Illinois, y la ciudad más grande de ese Estado, Chicago, acuden a los tribunales para evitar el despliegue de la Guardia Federal que planea el presidente, tras la orden de una jueza para bloquear el envío de soldados a Portland
Las ciudades demócratas, y los Estados de los que forman parte, quieren plantar cara a Donald Trump y sus intentos de imponer el control en sus calles por la vía militar. Mientras el presidente de Estados Unidos intensifica su estrategia y trata de aumentar el despliegue de tropas en urbes como Portland y Chicago, ambas ciudades, y los Estados, han recurrido a los tribunales para bloquearlo.
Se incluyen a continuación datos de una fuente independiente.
(** C18. Aggregation of signature shares: given at least as many shares as
    the polynomial has coefficients, by distinct participants, each share the
    point [f(i)] times the hashed message, the aggregate is the signature by
    the secret [f(0)] for an odd number of shares and its negative for an even
    number. *)
Theorem aggregate_is_signed_secret (message : G2) coeffs shares (threshold : nat) :
  uniq [seq scalar_from F p.1 | p <- shares] ->
  (0 < size shares)%N -> (threshold <= size shares)%N -> (size coeffs <= size shares)%N ->
  (forall p, p \in shares -> share_to_g2 p.2 = Some (eval_share coeffs p.1 *: message)) ->
  let aggregate := (-1) ^+ (size shares).-1 * head 0 coeffs in
  aggregate_signature_shares share_to_g2 signature_from_g2 shares threshold =
  if signature_from_g2 (aggregate *: message) is Some signature then Good signature
  else CryptographicFailure "Invalid aggregated signature bytes".
Proof.
move=> Hu H0 Ht Hc Hp aggregate; rewrite /aggregate_signature_shares ltnNge Ht /=.
rewrite /lagrange_interpolate_signatures size_sort ltnNge Ht /=.
set v := sort _ shares; have Hv : perm_eq v shares by rewrite perm_sort.
have Hsz : size v = size shares by rewrite size_sort.
case Ev : v => [|d v']; first by rewrite -Hsz Ev in H0.
rewrite -Ev -Hsz (zip_positions v d).
pose xs := [seq scalar_from F p.1 | p <- v].
have Hux : uniq xs by rewrite (perm_uniq (perm_map _ Hv)).
have Hxs : size xs = size v by rewrite size_map.
rewrite (foldl_interpolate (pt := fun j => (Poly coeffs).[nth 0 xs j] *: message)) //=.
- by apply/allP => j; rewrite mem_iota.
- move=> j Hj; rewrite Hp; first by rewrite -(perm_mem Hv) mem_nth.
  by rewrite eval_share_horner /xs (nth_map d).
rewrite add0r -/xs; under eq_bigr do rewrite scalerA.
rewrite -scaler_suml -Hxs code_interpolates ?Hxs //; first by rewrite Hsz (leq_trans (size_Poly _)).
by rewrite constant_term /aggregate ?Hsz.
Qed.

(** [compute_lagrange_coefficient] has the right sign: over distinct
    indices, at least as many as the coefficients, every coefficient is
    computed and the weighted sum of the shares is the secret. *)
Theorem coefficients_reconstruct coeffs (indices : seq nat) :
  uniq [seq scalar_from F i | i <- indices] -> (size coeffs <= size indices)%N ->
  exists lambdas : seq F,
    [seq compute_lagrange_coefficient F indices i | i <- indices] = [seq Good l | l <- lambdas] /\
    \sum_(li <- zip lambdas indices) li.1 * eval_share coeffs li.2 = head 0 coeffs.
Proof.
move=> Hu Hc; set xs := [seq scalar_from F i | i <- indices].
have Hxs : size xs = size indices by rewrite size_map.
exists [seq (basis xs j).[0] | j <- iota 0 (size indices)]; split.
  rewrite -{2}(mkseq_nth 0%N indices) /mkseq -!map_comp; apply/eq_in_map => j.
  by rewrite mem_iota /= => Hj; rewrite coefficient_ok.
rewrite -{2}(mkseq_nth 0%N indices) /mkseq zip_map big_map /=.
have Hp : (size (Poly coeffs) <= size xs)%N by rewrite Hxs (leq_trans (size_Poly _)).
rewrite -constant_term -(interpolate_at_zero Hu Hp) Hxs big_seq [RHS]big_seq.
apply: eq_bigr => j; rewrite mem_iota /= => Hj.
by rewrite eval_share_horner /xs (nth_map 0%N).
Qed.

(** Feldman consistency: against the commitments of a polynomial,
    exactly its own value at the participant's index is consistent (no
    nonzero multiple of the generator vanishes); an empty commitment is an
    error. *)
Theorem consistency_iff coeffs (share : F) (i : nat) :
  (forall s : F, s *: generator = 0 -> s = 0) ->
  verify_secret_share_consistency generator share i (commit_points generator coeffs) =
  if coeffs is [::] then CryptographicFailure "Empty commitments"
  else Good (share == eval_share coeffs i).
Proof.
case: coeffs => [//|c s] Hfree.
have := foldl_expected generator (scalar_from F i) (c :: s) (0, 1).
rewrite -horner_Poly -eval_share_horner add0r mul1r => E.
rewrite /verify_secret_share_consistency; case Ec: (commit_points generator (c :: s)) => [|p l] //; rewrite -Ec E.
congr Good; rewrite -subr_eq0 -scalerBl.
apply/eqP/eqP => [/Hfree /eqP|->]; last by rewrite subrr scale0r.
by rewrite subr_eq0 => /eqP.
Qed.

(** The reconstructed key share is the sum of all polynomials at the
    participant's index exactly if our own polynomial takes the same value
    there as at zero: the code adds its constant term instead of its value. *)
Theorem combined_share_iff coeffs (others : seq (seq F)) (i : nat) :
  combined_share coeffs [seq eval_share c i | c <- others] =
    \sum_(c <- coeffs :: others) eval_share c i <->
  eval_share coeffs i = head 0 coeffs.
Proof.
have Hfold (a : F) l : foldl +%R a l = a + \sum_(x <- l) x.
  by elim: l a => [|x l IH] a /=; rewrite ?big_nil ?addr0 // IH big_cons addrA.
rewrite /combined_share Hfold big_cons big_map.
have -> : (if coeffs is a0 :: _ then a0 else 0) = head 0 coeffs by case: coeffs.
by split => [/addIr|] ->.
Qed.

(** The participant with index zero is sent the secret itself. *)
Theorem index_zero_is_the_secret coeffs : eval_share coeffs 0 = head 0 coeffs.
Proof. by rewrite eval_share_horner /scalar_from constant_term. Qed.

End Theorems.

(** * Samples: the field of seven elements *)

Definition f7_shares : seq (nat * 'F_7) := [:: (3, 2%:R); (1, 5%:R)].

Lemma aggregate_is_signed_secret_witness :
  aggregate_signature_shares (fun s : 'F_7 => Some (s : ('F_7)^o)) (fun g : ('F_7)^o => Some g) f7_shares 2 =
  Good (- 3%:R : ('F_7)^o).
Proof.
rewrite (@aggregate_is_signed_secret 'F_7 ('F_7)^o _ _ _ _ 1 [:: 3%:R; 2%:R]) //.
- by move=> p; rewrite !inE => /orP [] /eqP ->; congr Some; apply/eqP.
- by congr Good; apply/eqP.
Defined.

Lemma coefficients_reconstruct_witness :
  exists lambdas : seq 'F_7,
    [seq compute_lagrange_coefficient 'F_7 [:: 1; 3] i | i <- [:: 1; 3]] = [seq Good l | l <- lambdas] /\
    \sum_(li <- zip lambdas [:: 1; 3]) li.1 * eval_share [:: 3%:R; 2%:R] li.2 = 3%:R.
Proof. exact: (@coefficients_reconstruct 'F_7 [:: 3%:R; 2%:R] [:: 1; 3]). Defined.

Lemma consistency_iff_witness :
  verify_secret_share_consistency (1 : ('F_7)^o) (2%:R : 'F_7) 3 (commit_points (1 : ('F_7)^o) [:: 3%:R; 2%:R]) =
  Good true.
Proof.
rewrite (@consistency_iff 'F_7 ('F_7)^o 1 [:: 3%:R; 2%:R]).
- by move=> s; rewrite [_ *: _]mulr1.
- by congr Good.
Defined.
La noche del domingo, una jueza dio la razón a la capital de Oregón, Salem, y ordenó que no se despliegue de momento ningún efectivo de la Guardia Nacional allí; este lunes, ha sido Illinois, el Estado donde se encuentra Chicago, el que ha presentado una demanda con el mismo objetivo.
La demanda de Illinois quiere bloquear la decisión del presidente este fin de semana de poner bajo su control y desplegar en Chicago a 300 soldados de la Guardia Nacional local durante 60 días, y 400 del mismo cuerpo militar de Texas, pese a que el gobernador demócrata, J.B. Pritzker, está en contra de esa movilización (la Guardia Nacional es un cuerpo de reserva, gestionado habitualmente por cada Estado, excepto cuando queda bajo mando federal en casos de emergencia). “Estos pasos en la guerra declarada desde hace tiempo por Trump contra Chicago e Illinois son ilegales y peligrosos”, asegura la demanda.